• **Problem to work on**
Each line below that contains "storage" counts once; report the total and nothing more.

++++ Exercise data

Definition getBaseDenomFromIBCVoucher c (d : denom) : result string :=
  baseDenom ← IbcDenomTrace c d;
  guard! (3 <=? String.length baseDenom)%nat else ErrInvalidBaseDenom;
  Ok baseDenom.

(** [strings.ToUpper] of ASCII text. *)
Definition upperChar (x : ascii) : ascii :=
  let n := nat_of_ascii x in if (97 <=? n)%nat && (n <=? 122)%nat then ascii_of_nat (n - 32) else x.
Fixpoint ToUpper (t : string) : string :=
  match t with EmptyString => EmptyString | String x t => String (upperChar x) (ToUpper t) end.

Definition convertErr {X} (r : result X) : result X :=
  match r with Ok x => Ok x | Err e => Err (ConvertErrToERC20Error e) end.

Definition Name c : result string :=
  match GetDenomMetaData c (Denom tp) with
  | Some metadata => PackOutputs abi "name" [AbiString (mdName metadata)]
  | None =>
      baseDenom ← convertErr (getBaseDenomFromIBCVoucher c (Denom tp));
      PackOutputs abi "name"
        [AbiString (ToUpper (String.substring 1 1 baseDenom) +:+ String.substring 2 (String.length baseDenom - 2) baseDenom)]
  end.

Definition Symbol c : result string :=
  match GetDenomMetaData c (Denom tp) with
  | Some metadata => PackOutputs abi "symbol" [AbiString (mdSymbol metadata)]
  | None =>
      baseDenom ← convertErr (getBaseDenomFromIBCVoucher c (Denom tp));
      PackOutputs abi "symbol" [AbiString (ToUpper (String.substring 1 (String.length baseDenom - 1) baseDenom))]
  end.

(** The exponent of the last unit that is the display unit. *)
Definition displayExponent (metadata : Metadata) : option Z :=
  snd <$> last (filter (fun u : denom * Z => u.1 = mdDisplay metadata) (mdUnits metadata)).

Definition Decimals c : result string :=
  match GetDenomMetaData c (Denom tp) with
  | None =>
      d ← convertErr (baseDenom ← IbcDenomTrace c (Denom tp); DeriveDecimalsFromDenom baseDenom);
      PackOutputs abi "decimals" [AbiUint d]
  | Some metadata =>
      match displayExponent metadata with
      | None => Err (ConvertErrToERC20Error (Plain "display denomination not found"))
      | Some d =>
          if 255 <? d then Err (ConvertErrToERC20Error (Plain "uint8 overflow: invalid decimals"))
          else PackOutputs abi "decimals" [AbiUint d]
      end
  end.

++++++++
++++ Exercise data

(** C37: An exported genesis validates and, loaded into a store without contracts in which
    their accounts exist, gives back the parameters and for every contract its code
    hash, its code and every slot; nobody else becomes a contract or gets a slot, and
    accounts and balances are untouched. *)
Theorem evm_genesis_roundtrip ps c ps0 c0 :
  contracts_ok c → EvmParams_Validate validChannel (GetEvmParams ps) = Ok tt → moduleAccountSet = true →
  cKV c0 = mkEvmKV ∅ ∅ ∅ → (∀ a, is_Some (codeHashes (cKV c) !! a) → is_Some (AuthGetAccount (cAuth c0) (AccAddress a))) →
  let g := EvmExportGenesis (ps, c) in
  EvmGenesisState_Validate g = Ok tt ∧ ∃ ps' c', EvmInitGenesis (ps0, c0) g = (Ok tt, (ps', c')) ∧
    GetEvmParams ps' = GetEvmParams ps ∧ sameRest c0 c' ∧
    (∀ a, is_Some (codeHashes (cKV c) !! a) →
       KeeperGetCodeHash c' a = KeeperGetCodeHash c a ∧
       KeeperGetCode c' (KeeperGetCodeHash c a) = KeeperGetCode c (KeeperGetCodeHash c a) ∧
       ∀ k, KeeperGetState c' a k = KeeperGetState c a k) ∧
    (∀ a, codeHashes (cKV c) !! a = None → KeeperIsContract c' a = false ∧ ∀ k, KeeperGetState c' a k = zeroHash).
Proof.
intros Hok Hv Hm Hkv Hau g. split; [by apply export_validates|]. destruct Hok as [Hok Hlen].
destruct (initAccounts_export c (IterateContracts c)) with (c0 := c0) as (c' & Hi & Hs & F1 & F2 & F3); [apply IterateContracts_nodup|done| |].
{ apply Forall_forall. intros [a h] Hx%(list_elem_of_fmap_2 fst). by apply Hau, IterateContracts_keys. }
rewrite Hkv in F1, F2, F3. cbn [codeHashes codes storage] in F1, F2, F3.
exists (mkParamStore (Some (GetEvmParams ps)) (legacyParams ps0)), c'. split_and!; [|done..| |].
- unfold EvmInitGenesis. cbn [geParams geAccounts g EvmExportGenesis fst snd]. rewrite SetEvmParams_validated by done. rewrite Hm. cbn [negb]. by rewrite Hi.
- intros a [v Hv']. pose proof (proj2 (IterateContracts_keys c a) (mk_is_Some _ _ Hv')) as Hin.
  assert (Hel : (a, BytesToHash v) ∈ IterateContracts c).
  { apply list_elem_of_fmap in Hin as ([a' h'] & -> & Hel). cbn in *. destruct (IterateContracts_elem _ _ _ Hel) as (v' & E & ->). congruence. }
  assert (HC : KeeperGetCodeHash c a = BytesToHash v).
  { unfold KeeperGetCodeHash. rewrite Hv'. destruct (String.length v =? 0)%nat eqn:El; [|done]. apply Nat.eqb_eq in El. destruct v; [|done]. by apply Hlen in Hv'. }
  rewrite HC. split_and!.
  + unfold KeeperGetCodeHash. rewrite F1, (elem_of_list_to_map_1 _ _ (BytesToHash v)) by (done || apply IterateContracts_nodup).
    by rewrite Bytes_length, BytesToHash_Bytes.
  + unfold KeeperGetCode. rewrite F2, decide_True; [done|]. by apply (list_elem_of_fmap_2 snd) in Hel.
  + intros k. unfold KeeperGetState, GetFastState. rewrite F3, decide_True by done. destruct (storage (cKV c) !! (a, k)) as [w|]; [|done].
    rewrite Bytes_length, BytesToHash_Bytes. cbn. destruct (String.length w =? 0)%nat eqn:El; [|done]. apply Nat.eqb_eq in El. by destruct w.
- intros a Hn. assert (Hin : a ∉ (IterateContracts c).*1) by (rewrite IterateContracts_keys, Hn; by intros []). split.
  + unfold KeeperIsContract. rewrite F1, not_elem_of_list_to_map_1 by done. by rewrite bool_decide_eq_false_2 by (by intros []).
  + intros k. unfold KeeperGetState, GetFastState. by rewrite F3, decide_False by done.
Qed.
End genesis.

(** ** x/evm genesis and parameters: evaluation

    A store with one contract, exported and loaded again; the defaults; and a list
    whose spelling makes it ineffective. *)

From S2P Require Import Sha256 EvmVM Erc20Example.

++++++++

• **Reply**
2